The vast majority of non-Russian Europe, the Middle East and Africa (EMEA) corporate ratings would be unaffected by sanctions against Russia, says Fitch Ratings.
However, the credit ratings agency (CRA) does identify four Fitch-rated non-Russian issuers most at risk: Carlsberg Breweries, Atrium European Real Estate, Metro AG and Uranium One.
Fitch believes most companies would find ways to mitigate even the worse-case scenario of a complete halt in their Russian sales and cash flows should the Ukraine crisis result in wide-ranging measures. They could, for instance, cut dividends and capital expenditure (capex), forgo mergers and acquisitions (M&A) or conserve cash.
Less severe effects, such as higher funding and energy costs, could be weathered in the short-term. However, pressure on credit metrics would rise if political tension persists.
Most vulnerable are the handful of corporates that generate a significant proportion of their revenue or operating profit in Russia.
Danish brewing group Carlsberg, rated BBB/stable, generates around 20% of its revenue in Russia. Should Carlsberg permanently lose its Russian unit, which Fitch understands to be effectively debt-free, gross funds from operations (FFO) leverage would increase by up to 1.5x. The overall profile would also deteriorate due to lower diversification and fewer resources for growth, potentially leading to a one-notch downgrade.
The contribution to Carlsberg’s consolidated cash flow from Russian operations is also substantial (Fitch estimates it at more than 30% in 2013), although the loss would be partly mitigated by the increasing importance of Asia and the resilience of profits in Western Europe. In a less severe scenario, where the government weakened management’s ability to control strategy, Carlsberg could find it harder to tackle the many challenges in the Russian beer sector. The CRA adds that it takes comfort from the group’s track record of adjusting to adversities in the country and a step-up in these challenges should be manageable at the current rating.
Real estate group Atrium’s (BBB-/stable) exposure to Russia represents 28% of net rental income and 19% of its total asset portfolio by value, but only seven out of 153 properties. Nonetheless given its low leverage, a downgrade would be unlikely even in an extreme scenario. Fitch believes Atrium’s balance sheet management factors in the inherent level of risk in the region.
German retail and wholesale group Metro’s (BBB-/stable) revenue exposure to Russia is estimated at below 7%. Stripping out Russian operating profits, and assuming Metro would not pay its Russian leases under this scenario, Fitch estimates FFO net leverage could rise by 0.3x-0.4x to around 4.7x.
This is still below the CRA’s guideline for BBB- of below 5x. If the planned initial public offering (IPO) of 25% of Metro Cash and Carry (MCC) Russia were cancelled, leverage would probably only rise 0.1x-0.2x, as the reduction in debt would be partially offset by the loss of earnings before interest, tax, depreciation and amortisation (EBITDA) on any disposal. It would however slow MCC’s expansion as the proceeds are earmarked for re-investment in fast-growing countries.

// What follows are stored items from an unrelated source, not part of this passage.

(** [None]: the round skips the client; otherwise the record it saves
    back and whether the loan was reopened. *)
Definition undo_outcome (info : ReceiptItem) (node : Node) : option (Node * bool) :=
  let coll := collectionData node in
  let week_key := week_key (week info) in
  match Dict.get week_key coll, Stat node with
  | Some entry, Some stat =>
      let amount := default 600 (Amount entry) in
      if bool_decide (action info = "created") then
        Some ({| Stat := Some (rollback_stat amount stat).1;
                 collectionData := Dict.del week_key coll |},
              (rollback_stat amount stat).2)
      else if bool_decide (action info = "updated") then
        Some ({| Stat := Some (rollback_stat amount stat).1;
                 collectionData :=
                   Dict.set week_key (set_entryStatus "pending" entry) coll |},
              (rollback_stat amount stat).2)
      else Some (node, false)
  | _, _ => None
  end.

(** ** The conditions under which [txn_add_entry] raises *)



(** What [txn_add_entry] does to the record of its client: the record it
    saves back and whether the closure rule applied. *)
Definition post_outcome (amount : Z) (date_str status : string)
    (node : Node) (stat : ClientStat) : Node * bool :=
  let coll := collectionData node in
  let paid := bool_decide (status = "paid") in
  let weeks_paid :=
    if paid then stat_or_zero (WeeksPaid stat) + 1 else stat_or_zero (WeeksPaid stat) in
  let total_paid :=
    if paid then stat_or_zero (TotalAmountPaid stat) + amount
    else stat_or_zero (TotalAmountPaid stat) in
  let stat := set_paid weeks_paid total_paid stat in
  let closes := 20 <=? weeks_paid in
  ({| Stat := Some (if closes then set_Status "Closed" stat else stat);
      collectionData :=
        Dict.set (week_key (next_week_of coll))
          {| Amount := Some amount; date := Some date_str;
             entryStatus := Some status |} coll |},
   closes).

(** ** Reachable ledgers *)

Inductive op :=
| AddClient (lend_date collection_day : string)
| PostEntry (client_id : string) (amount : Z) (date_str status : string)
| SweepToday (now : clock)
| UndoLastBatch.

(** The transaction body of an operation. *)
Definition run (o : op) : option Ledger → result Ledger :=
  match o with
  | AddClient lend_date collection_day => txn_add_new_client lend_date collection_day
  | PostEntry client_id amount date_str status =>
      txn_add_entry client_id amount date_str status
  | SweepToday now => batch_mark_today now
  | UndoLastBatch => undo_last_batch
  end.

(** The ledgers that a sequence of successful operations among [allowed]
    reaches from the empty repaired ledger. *)
Inductive reachable_by (allowed : op → Prop) : Ledger → Prop :=
| reach_init :
    reachable_by allowed (ensure_user_structure None)
| reach_step o d d' :
    allowed o → reachable_by allowed d → run o (Some d) = Ok d' →
    reachable_by allowed d'.

Definition reachable : Ledger → Prop := reachable_by (λ _, True).

(** [TotalLoans == ActiveLoans + ClosedLoans], the three counters being
    there. *)
Definition stats_balanced (s : Stats) : Prop :=
  ∃ t a c, s = mkStats (Some t) (Some a) (Some c) ∧ t = a + c.

Definition balanced (d : Ledger) : Prop :=
  ∃ s, AllStats d = Some s ∧ stats_balanced s.

(** Every client of the ledger satisfies [Q]. *)
Definition all_clients (Q : Node → Prop) (d : Ledger) : Prop :=
  ∃ client_data, ClientData d = Some client_data ∧ map_Forall (λ _, Q) client_data.

(** [week1 .. week<n>] *)
Definition week_keys (n : nat) : list string :=
  (λ i, week_key (Z.of_nat i)) <$> seq 1 n.


(** The keys of [collectionData] are exactly [week1 .. weekN], [N] the
    number of entries. *)
Definition dense_weeks (node : Node) : Prop :=
  Dict.keys (collectionData node) ≡ₚ week_keys (length (collectionData node)).

(** The keys of [collectionData] are distinct keys [week<n>] with
    [1 <= n <= 20]. *)
Definition week_keyed (node : Node) : Prop :=
  NoDup (Dict.keys (collectionData node)) ∧
  ∀ k, k ∈ Dict.keys (collectionData node) → ∃ n, 1 ≤ n ≤ 20 ∧ k = week_key n.

(** What every client of a reachable ledger satisfies. *)
Definition client_inv (node : Node) : Prop :=
  (∃ stat w, Stat node = Some stat ∧ WeeksPaid stat = Some w ∧ 0 ≤ w ≤ 20 ∧
             (Status stat = Some "Closed" ∨ (Status stat = Some "Active" ∧ w < 20))) ∧
  week_keyed node.


(** ** The capacity case of the sweep *)

(** The sweep finds no entry dated today and the next week would be past
    week 20: the case of [if next_week > 20: continue]. *)
Definition over_capacity (today_date : string) (node : Node) : Prop :=
  truthy_key (find_today_entry (collectionData node) today_date) = None ∧
  20 < next_week_of (collectionData node).


(** ** Well-formed ledgers (the data model of the specification) *)

Definition well_formed_entry (e : Entry) : Prop :=
  is_Some (Amount e) ∧ is_Some (date e) ∧
  (entryStatus e = Some "paid" ∨ entryStatus e = Some "pending").

Definition well_formed_client (node : Node) : Prop :=
  (∃ stat day w t,
     Stat node = Some stat ∧
     (Status stat = Some "Active" ∨ Status stat = Some "Closed") ∧
     CollectionDay stat = Some (weekday_map day) ∧
     WeeksPaid stat = Some w ∧ 0 ≤ w ≤ 20 ∧
     TotalAmountPaid stat = Some t ∧ 0 ≤ t) ∧
  dense_weeks node ∧
  (∀ k e, (k, e) ∈ collectionData node → well_formed_entry e).

Definition well_formed (d : Ledger) : Prop :=
  (∃ t a c,
     AllStats d = Some (mkStats (Some t) (Some a) (Some c)) ∧
     0 ≤ a ∧ 0 ≤ c ∧ t = a + c) ∧
  all_clients well_formed_client d.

Canada-based Uranium One (BB-/Stable) generates roughly 40% of its revenue in Russia through off-take agreements with its ultimate parent, state-owned Rosatom, to supply up to 51% of its marketable production at spot prices. This includes up to 100% of attributable production from its Kazakhstan mines.
Losing the Russian cash flows would be detrimental, especially with uranium prices near multi-year lows. However, this is not Fitch’s base-case scenario as the strong political commitment to peaceful nuclear cooperation between Russia and Kazakhstan implicitly covers Uranium One’s Kazakh operations.